Médico, você vive histórias…


Pintura: “MÉDICO”, de Samuel Luke  Fildes, 1891

Dezoito de Outubro tem seu dia marcado no calendário dos santos como o dia de Lucas. Lucas, o Médico de Homens e de Almas. Lucas, o Evangelista que não conheceu Jesus, mas, que dele teceu as mais belas páginas do Evangelho. Lucas que só chegou à Galileia depois que o Mestre já havia partido. Mas Lucas conheceu Maria. Lucas conheceu outros personagens que conheceram o Mestre e das narrativas de todos eles redigiu os memoráveis textos que são a crônica da época de Jesus.

E Lucas era médico. Vagava nos navios que singravam o Mediterrâneo levando a cura a milhares de seres angustiados que por ele aguardavam em todas as costas de todas as ilhas e de todas as terras.

E o Dia de Lucas é o Dia do Médico.

E foi num Dia do Médico de um mil e novecentos e setenta e quatro, que o Jornal “Barriga Verde” publicou um texto que escrevemos a quatro mãos. Um texto cheio de poesia que só teria sido possível com a pena de Isis Maria Baukat entrelaçando-se em todas as linhas, em todas as frases.

E hoje o transcrevo aqui.

É a homenagem a tantas e a tantos a quem devemos tanto.

 

“MÉDICO, VOCÊ VIVE HISTÓRIAS…

 

Assim:

            Os longos corredores, imensos, infinitos como a dor que passeia seu corpo sem fim…

            As portas fechadas, enjaulando angústias.

            O silêncio fundo, doído como o grito de dor inumano que grita lá fora.

            Tudo quieto, debruçado, como se a espera de um milagre que poderá vir… e  poderá não vir.
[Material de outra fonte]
Lemma socket_head_run so dom type proto kind :
  put_bytes 232 (le_bytes 4 kind) (put_bytes 160 (le_bytes 4 dom) (put_bytes 156 (le_bytes 4 proto)
    (put_bytes 152 (le_bytes 4 type) (put_bytes 136 (le_bytes 8 so) (zeros sizeof_socket_info)))))
  = socket_head so dom type proto kind ++ zeros 528.
Proof.
  unfold socket_head. explode_list (le_bytes 4 kind). explode_list (le_bytes 4 dom). explode_list (le_bytes 4 proto).
  explode_list (le_bytes 4 type). explode_list (le_bytes 8 so). reflexivity.
Qed.
Lemma in_sockinfo_run dom vflag here peer head :
  dom = AF_INET ∨ dom = AF_INET6 -> name_ok dom here -> name_ok dom peer -> length head = soi_proto ->
  (si ← match here with
        | inr ss => put_end dom insi_lport insi_laddr ss (put_bytes insi_vflag (le_bytes 1 vflag) (head ++ zeros 528))
        | inl _ => Some (head ++ zeros 528)
        end;
   match peer with inr ss => put_end dom insi_fport insi_faddr ss si | inl _ => Some si end)
  = Some (head ++ (end_of dom peer).1 ++ zeros 2 ++ (end_of dom here).1 ++ zeros 18
        ++ le_bytes 1 (if is_name here then vflag else 0) ++ zeros 7
        ++ (end_of dom peer).2 ++ (end_of dom here).2 ++ zeros 464).
Proof.
  intros Hd Hh Hp Hlen. unfold put_end, insi_lport, insi_laddr, insi_vflag, insi_fport, insi_faddr.
  destruct Hd as [-> | ->], here as [|ss1], peer as [|ss2]; cbn in Hh, Hp; cbn [is_name]; try explode_list (le_bytes 1 vflag).
  all: repeat (match goal with H : (S _ <= length ?ss)%nat |- _ => destruct ss; cbn [length] in H; [lia|apply le_S_n in H] end).
  all: unfold addr_field; cbn [length Nat.leb Nat.add mbind option_bind fst snd end_of take drop app Z.eqb AF_INET AF_INET6 Pos.eqb].
  all: rewrite ?take_0, <- ?Nat.add_assoc, ?put_skip by done; f_equal; f_equal; reflexivity.
Qed.

Lemma zeros_split n m : zeros (n + m) = zeros n ++ zeros m.
Proof. apply replicate_add. Qed.

Lemma name_length r : length (name_of r) = 106%nat.
Proof.
  destruct r as [|ss]; [done|]. cbn [name_of]. unfold zeros. rewrite length_app, length_take, length_replicate. lia.
Qed.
            Neste chão triste você chega para trazer soluções e esperanças.

            Neste chão triste você planta, de novo, a semente vital para o

 ressurgimento de sorrisos e crenças já esquecidas.

 

Ou assim:

            Madrugada. Silêncio. Um silêncio maravilhoso de sonhos, de sono bem dormido. Um silêncio livre.
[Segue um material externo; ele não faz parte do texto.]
(** struct proc_threadinfo and proc_taskinfo, as the daemon sends them. *)
Definition pth_user_time (b : list Byte.byte) : Z := get_field 0 8 b.
Definition pth_system_time (b : list Byte.byte) : Z := get_field 8 8 b.
Definition pth_policy (b : list Byte.byte) : Z := s32 (get_field 20 4 b).
Definition pth_run_state (b : list Byte.byte) : Z := s32 (get_field 24 4 b).
Definition pth_curpri (b : list Byte.byte) : Z := s32 (get_field 36 4 b).
Definition pti_total_user (b : list Byte.byte) : Z := get_field 16 8 b.
Definition pti_total_system (b : list Byte.byte) : Z := get_field 24 8 b.

(** The thread's name or, when it has none, [comm]; [None]: the name has no terminator and
    printing it reads on behind the structure. *)
Definition thread_name (b : list Byte.byte) (comm : string) : option string :=
  let field := take 64 (drop 48 b) in
  let n := strnlen field in
  if (n =? 0)%nat then Some comm
  else if (n <? 64)%nat then Some (String.string_of_list_byte (take n field)) else None.

Section Proc.
Context `{KernelOps} `{PageSize} `{UioOps} `{CtlOps} `{!ProcInfo} `{!VmOps}.

(** Replies shorter than the structure leave zeros behind them. *)
Definition procfs_thread_info (pnp : pfsnode) : K (list Byte.byte) :=
  r ← ctl_request PROCFS_REQ_THREADINFO (nodeid_pid (node_id pnp)) (nodeid_objectid (node_id pnp)) sizeof_threadinfo;
  mret (zero_filled sizeof_threadinfo r).

Definition procfs_task_info (pnp : pfsnode) : K (list Byte.byte) :=
  r ← ctl_request PROCFS_REQ_TASKINFO (nodeid_pid (node_id pnp)) 0 sizeof_taskinfo;
  mret (zero_filled sizeof_taskinfo r).

Definition procfs_pctx_get (known : option Z) (pnp : pfsnode) : K procfs_pctx :=
  let pid := nodeid_pid (node_id pnp) in
  p ← proc_find pid;
  match p with
  | None => mret (Pctx pid 0 0 0 0 0 0 "" "S")
  | Some p =>
    tc ← procfs_get_task_thread_count (Some p) known;
    let '(_, vsize, rsize) := procfs_task_vm_sizes (λ p, negb (has_task p)) p in
    let c := Pctx pid (proc_ppid p) (proc_pgrpid p) (proc_sessionid p) tc.1 vsize rsize
               (strlcpy (MAXCOMLEN + 1) (proc_name pid)) (procfs_proc_state (p_stat p)) in
    _ ← proc_rele p; mret c
  end.

(** ** Process nodes *)

Definition comm_text (c : procfs_pctx) : string := c_comm c +:+ nl.
Definition procfs_docomm (known : option Z) (pnp : pfsnode) (uio : uio_t) : K (option (Z * uio_t)) :=
  c ← procfs_pctx_get known pnp; mret (buffer_node (MAXCOMLEN + 2) (comm_text c) uio).

Definition statm_text (c : procfs_pctx) : string :=
  fmt_d (c_vsize c / PAGE_SIZE) +:+ " " +:+ fmt_d (c_rsize c / PAGE_SIZE) +:+ " 0 0 0 0 0" +:+ nl.
Definition procfs_dostatm (known : option Z) (pnp : pfsnode) (uio : uio_t) : K (option (Z * uio_t)) :=
  c ← procfs_pctx_get known pnp; mret (buffer_node 128 (statm_text c) uio).

(** The line of stat, of a process or a thread: id, name, state, times, priority, policy. *)
Definition stat_line (id : Z) (name : string) (state : ascii) (c : procfs_pctx) (utime stime : Z) (pri policy : string) : string :=
  fmt_d id +:+ " (" +:+ name +:+ ") " +:+ chr state +:+ " " +:+ fmt_d (c_ppid c) +:+ " " +:+ fmt_d (c_pgid c) +:+ " "
  +:+ fmt_d (c_sid c) +:+ " 0 -1 0 0 0 0 0 "
  +:+ fmt_d utime +:+ " " +:+ fmt_d stime +:+ " 0 0 " +:+ pri +:+ " 0 " +:+ fmt_d (c_nthreads c) +:+ " 0 0 "
  +:+ fmt_d (c_vsize c) +:+ " " +:+ fmt_d (c_rsize c / PAGE_SIZE) +:+ " 18446744073709551615 "
  +:+ "0 0 0 0 0 0 0 0 0 0 0 0 0 0 0 "
  +:+ policy +:+ " "
  +:+ "0 0 0 0 0 0 0 0 0 0 0" +:+ nl.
            E a batida na porta, ou o insistente telefone e o despertar brusco e mil vezes repetido… e o espectro da dor outra vez aguardando lá fora…

E o apelo, de novo. E a súplica, de novo, e de novo os seus passos rumo aos longos corredores imensos, cheios de penumbras…

 

Ou ainda assim:

            O frio intenso, gélido, ou o calor sufocante dos nossos verões, ainda irão encontrar você debruçado sobre o sofrimento do estranho, a neurose do estranho, a queixa ininterrupta do estranho, renovando palavras antiquíssimas de apoio para suavizar dores. E você é o sempre disponível, o sem horários, o incansável.

            Você é a imagem exata, exatíssima, do fazedor de mágicas quando chegamos com nossa fragilidade e nossa ignorância para pedir o toque redentor desta varinha de condão que nesta hora só você tem.

 

… e assim

            Você se prolonga na vivência de mil histórias, mil circunstâncias, mil horas.

Escrevo com a alma, por um momento cheia de memórias, e envergonhada de tão longo silêncio.

Escrevo com as mãos simples e calejadas do seu povo.

Escrevo com a intenção de fazer você sentir com flores as palavras, flores colhidas no jardim imenso que você, tantas vezes, nos tornou aptos para cultivar.

Escrevo com os olhos reverentes diante da grandeza que você representa e é, nesses anos todos em que nos leva pelas mãos, saudáveis e renovados, até a seara, à fábrica, à escola, ao escritório, ao lar, para que aprendamos o caminho do fraterno.

Esta carta, com cheiro de terra e marca das nossas raízes, nada mais deseja ser senão o abraço, o carinho, a gratidão de seu povo. Do seu povo tantas vezes hostil e tantas vezes injusto.

É o abraço, sim, doutor, é o abraço. O abraço que você sempre mereceu e que tão raro vinha.

É o carinho, sim, doutor, é o carinho. O carinho que às vezes deixamos de demonstrar, porque você nos parece tão atarefado ou tão cheio de preocupações…

É a gratidão, sim, doutor, é a gratidão. A gratidão que você pode supor distante do coração enrijecido do seu povo, mas que chega para você no momento esperado. Chega, às vezes, tão calado, este nosso reconhecimento, que você nem consegue percebê-lo.

Mas, ele existe sim, e nós o sabemos muito bem.

E ele existe, sim, simplesmente por você existir e ser quem é.”